In the entries below, find the line with "st_truncated : bool" and the line with "match st_category t with". Reproduce those two lines and every line between them exactly, and nothing more.

Dataset excerpts:
== Segment start ==
(* ===== verification/Session.v ===== *)
(** * Session: the supervisor protocol's two state machines.

    Models the session half of [src/supervisor.rs]: what a terminal may carry,
    [SupervisorParentSession] and [SupervisorChildSession].  JSON is outside
    the repository: [from_slice] and [to_vec] of serde_json are parameters. *)
From S2P Require Import Prelude Errors Cancel Options Execution Token Frame.
Open Scope Z_scope.

Inductive supervisor_outcome := OCompleted | OFailed | OCancelled | ODeadline.

#[export] Instance supervisor_outcome_eq_dec : EqDecision supervisor_outcome.
Proof. solve_decision. Defined.
#[export] Instance cancel_reason_eq_dec' : EqDecision cancel_reason.
Proof. solve_decision. Defined.
#[export] Instance failure_category_eq_dec' : EqDecision failure_category.
Proof. solve_decision. Defined.

Record supervisor_terminal := SupervisorTerminal {
  st_outcome : supervisor_outcome;
  st_exit_code : option Z;
  st_category : option failure_category;
  st_stdout : list Z;
  st_stderr : list Z;
  st_truncated : bool
}.

#[export] Instance supervisor_terminal_eq_dec : EqDecision supervisor_terminal.
Proof. solve_decision. Defined.

Definition is_some {A} (o : option A) : bool := match o with Some _ => true | None => false end.

Definition terminal_fields_valid (t : supervisor_terminal) : bool :=
  match st_outcome t with
  | OCompleted => is_some (st_exit_code t) && negb (is_some (st_category t))
  | OFailed =>
      negb (is_some (st_exit_code t)) &&
      match st_category t with
      | Some (CatPermission | CatRuntime | CatInfrastructure) => true
      | _ => false
      end
  | OCancelled | ODeadline => negb (is_some (st_exit_code t)) && negb (is_some (st_category t))
  end.

Definition validate_supervisor_terminal_shape (t : supervisor_terminal) : result unit io_error :=
  if negb (terminal_fields_valid t)
  then Err (invalid_data "invalid supervisor TERMINAL result fields")
  else if negb (bool_decide (st_stdout t = [])) || negb (bool_decide (st_stderr t = []))
          || st_truncated t
  then Err (invalid_data "supervisor v2 TERMINAL must not carry output")
  else Ok ().

Inductive parent_state :=
| PAwaitHello | PAwaitAccepted | PAccepted | PAwaitStarted | PStarted
| PCancellingBeforeAccepted | PCancellingBeforeStart | PCancelling | PTerminal.
Inductive child_state := CAwaitRequest | CAwaitStart | CStarted | CCancelling | CTerminal.
Inductive frame_event := EvAccepted | EvStarted | EvTerminal.

#[export] Instance parent_state_eq_dec : EqDecision parent_state.
Proof. solve_decision. Defined.
#[export] Instance child_state_eq_dec : EqDecision child_state.
Proof. solve_decision. Defined.

Record parent_session := ParentSession {
  ps_request_id : Z;
  ps_state : parent_state;
  ps_request_sent : bool;
  ps_cancel_sent : bool;
  ps_started_received : bool;
  ps_cancel_reason : option cancel_reason;
  ps_terminal : option supervisor_terminal
}.

Record child_session := ChildSession {
  cs_request_id : option Z;
  cs_state : child_state;
  cs_cancel_reason : option cancel_reason;
  cs_terminal : option supervisor_terminal
}.

(** ** Payloads: [encode_payload] and [decode_payload]. *)
Section Payload.
Context {T : Type} (to_vec : T -> result (list Z) string) (from_slice : list Z -> result T string).

Definition encode_payload (value : T) : result (list Z) io_error :=
  let? payload := map_err (fun e => invalid_data ("invalid supervisor payload: " +:+ e)) (to_vec value) in
  if decide (Z.of_nat (length payload) > MAX_SUPERVISOR_FRAME_PAYLOAD)
  then Err (invalid_data "supervisor payload is too large")
  else Ok payload.

Definition decode_payload (payload : list Z) : result T io_error :=
  if decide (Z.of_nat (length payload) > MAX_SUPERVISOR_FRAME_PAYLOAD)
  then Err (invalid_data "supervisor payload is too large")
  else map_err (fun e => invalid_data ("invalid supervisor payload: " +:+ e)) (from_slice payload).
End Payload.

(** ** The parent *)
Definition parent_new (request_id : Z) : parent_session :=
  ParentSession request_id PAwaitHello false false false None None.

Definition cancellation_before_terminal (p : parent_session) : option cancel_reason :=
  match ps_terminal p with Some _ => ps_cancel_reason p | None => None end.

Definition with_state (s : parent_state) (p : parent_session) : parent_session :=
  ParentSession (ps_request_id p) s (ps_request_sent p) (ps_cancel_sent p)
    (ps_started_received p) (ps_cancel_reason p) (ps_terminal p).
Definition with_request_sent (p : parent_session) : parent_session :=
  ParentSession (ps_request_id p) (ps_state p) true (ps_cancel_sent p)
    (ps_started_received p) (ps_cancel_reason p) (ps_terminal p).
Definition with_cancel_sent (p : parent_session) : parent_session :=
  ParentSession (ps_request_id p) (ps_state p) (ps_request_sent p) true
    (ps_started_received p) (ps_cancel_reason p) (ps_terminal p).
Definition with_started (p : parent_session) : parent_session :=
  ParentSession (ps_request_id p) (ps_state p) (ps_request_sent p) (ps_cancel_sent p)
    true (ps_cancel_reason p) (ps_terminal p).
Definition with_reason (r : cancel_reason) (p : parent_session) : parent_session :=
  ParentSession (ps_request_id p) (ps_state p) (ps_request_sent p) (ps_cancel_sent p)
    (ps_started_received p) (Some r) (ps_terminal p).
Definition with_terminal (t : supervisor_terminal) (p : parent_session) : parent_session :=
  ParentSession (ps_request_id p) PTerminal (ps_request_sent p) (ps_cancel_sent p)
    (ps_started_received p) (ps_cancel_reason p) (Some t).

Definition accept_hello (p : parent_session) (f : supervisor_frame) (token : supervisor_token)
  : result unit io_error * parent_session :=
  if negb (bool_decide (ps_state p = PAwaitHello)) || negb (bool_decide (f_kind f = KHello))
     || negb (Z.eqb (f_request_id f) 0) || negb (authenticate token (f_payload f))
  then (Err (invalid_data "invalid supervisor HELLO"), p)
  else (Ok (), with_state PAwaitAccepted p).

Definition send_request (p : parent_session) : result unit io_error * parent_session :=
  if bool_decide (ps_state p = PAwaitAccepted) && negb (ps_request_sent p)
  then (Ok (), with_request_sent p)
  else (Err (invalid_data "supervisor REQUEST is out of order"), p).

Definition send_cancel (p : parent_session) (reason : cancel_reason)
  : result bool io_error * parent_session :=
  match ps_cancel_reason p with
  | Some previous =>
      if negb (bool_decide (previous = reason))
      then (Err (invalid_data "conflicting supervisor cancellation reason"), p)
      else if bool_decide (ps_state p = PTerminal) || ps_cancel_sent p then (Ok false, p)
      else (Ok true, with_cancel_sent p)
  | None =>
      let record p := (Ok true, with_cancel_sent (with_reason reason p)) in
      match ps_state p with
      | PAwaitAccepted => record (with_state PCancellingBeforeAccepted p)
      | PAccepted => record (with_state PCancellingBeforeStart p)
      | PAwaitStarted | PStarted => record (with_state PCancelling p)
      | PCancellingBeforeAccepted | PCancellingBeforeStart | PCancelling => record p
      | PTerminal => (Ok false, p)
      | PAwaitHello => (Err (invalid_data "supervisor CANCEL is out of order"), p)
      end
  end.

(** [requested] is [cancellation.requested_reason()]. *)
Definition authorize_start (p : parent_session) (requested : option cancel_reason)
  : result bool io_error * parent_session :=
  if negb (bool_decide (ps_state p = PAccepted))
  then (Err (invalid_data "supervisor START is out of order"), p)
  else
    match requested with
    | Some reason => (Ok false, with_reason reason (with_state PCancellingBeforeStart p))
    | None => (Ok true, with_state PAwaitStarted p)
    end.

(** The outcome a terminal must have after a cancellation that won before
    START. *)
Definition expected_outcome (reason : cancel_reason) : supervisor_outcome :=
  match reason with Deadline => ODeadline | User | Shutdown => OCancelled end.

Section Parent.
Context (from_slice : list Z -> result supervisor_terminal string).

Definition receive_terminal (p : parent_session) (f : supervisor_frame)
  : result frame_event io_error * parent_session :=
  let checked :=
    let? t := decode_payload from_slice (f_payload f) in
    let? _ := validate_supervisor_terminal_shape t in
    Ok t in
  match checked with
  | Err e => (Err e, p)
  | Ok t =>
      match ps_terminal p with
      | Some previous =>
          if bool_decide (previous = t) then (Ok EvTerminal, p)
          else (Err (invalid_data "conflicting supervisor TERMINAL frames"), p)
      | None =>
          let outcome_ok :=
            if bool_decide (ps_state p = PCancellingBeforeStart) then
              match ps_cancel_reason p with
              | None => Err (invalid_data "pre-start supervisor cancellation has no reason")
              | Some reason =>
                  if bool_decide (st_outcome t = expected_outcome reason) then Ok ()
                  else Err (invalid_data "pre-start supervisor cancellation has an invalid outcome")
              end
            else Ok () in
          match outcome_ok with
          | Err e => (Err e, p)
          | Ok _ =>
              match ps_state p with
              | PStarted | PCancellingBeforeStart | PCancelling => (Ok EvTerminal, with_terminal t p)
              | _ => (Err (invalid_data "supervisor TERMINAL is out of order"), p)
              end
          end
      end
  end.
== Segment end ==
Task output:
  st_truncated : bool
}.

#[export] Instance supervisor_terminal_eq_dec : EqDecision supervisor_terminal.
Proof. solve_decision. Defined.

Definition is_some {A} (o : option A) : bool := match o with Some _ => true | None => false end.

Definition terminal_fields_valid (t : supervisor_terminal) : bool :=
  match st_outcome t with
  | OCompleted => is_some (st_exit_code t) && negb (is_some (st_category t))
  | OFailed =>
      negb (is_some (st_exit_code t)) &&
      match st_category t with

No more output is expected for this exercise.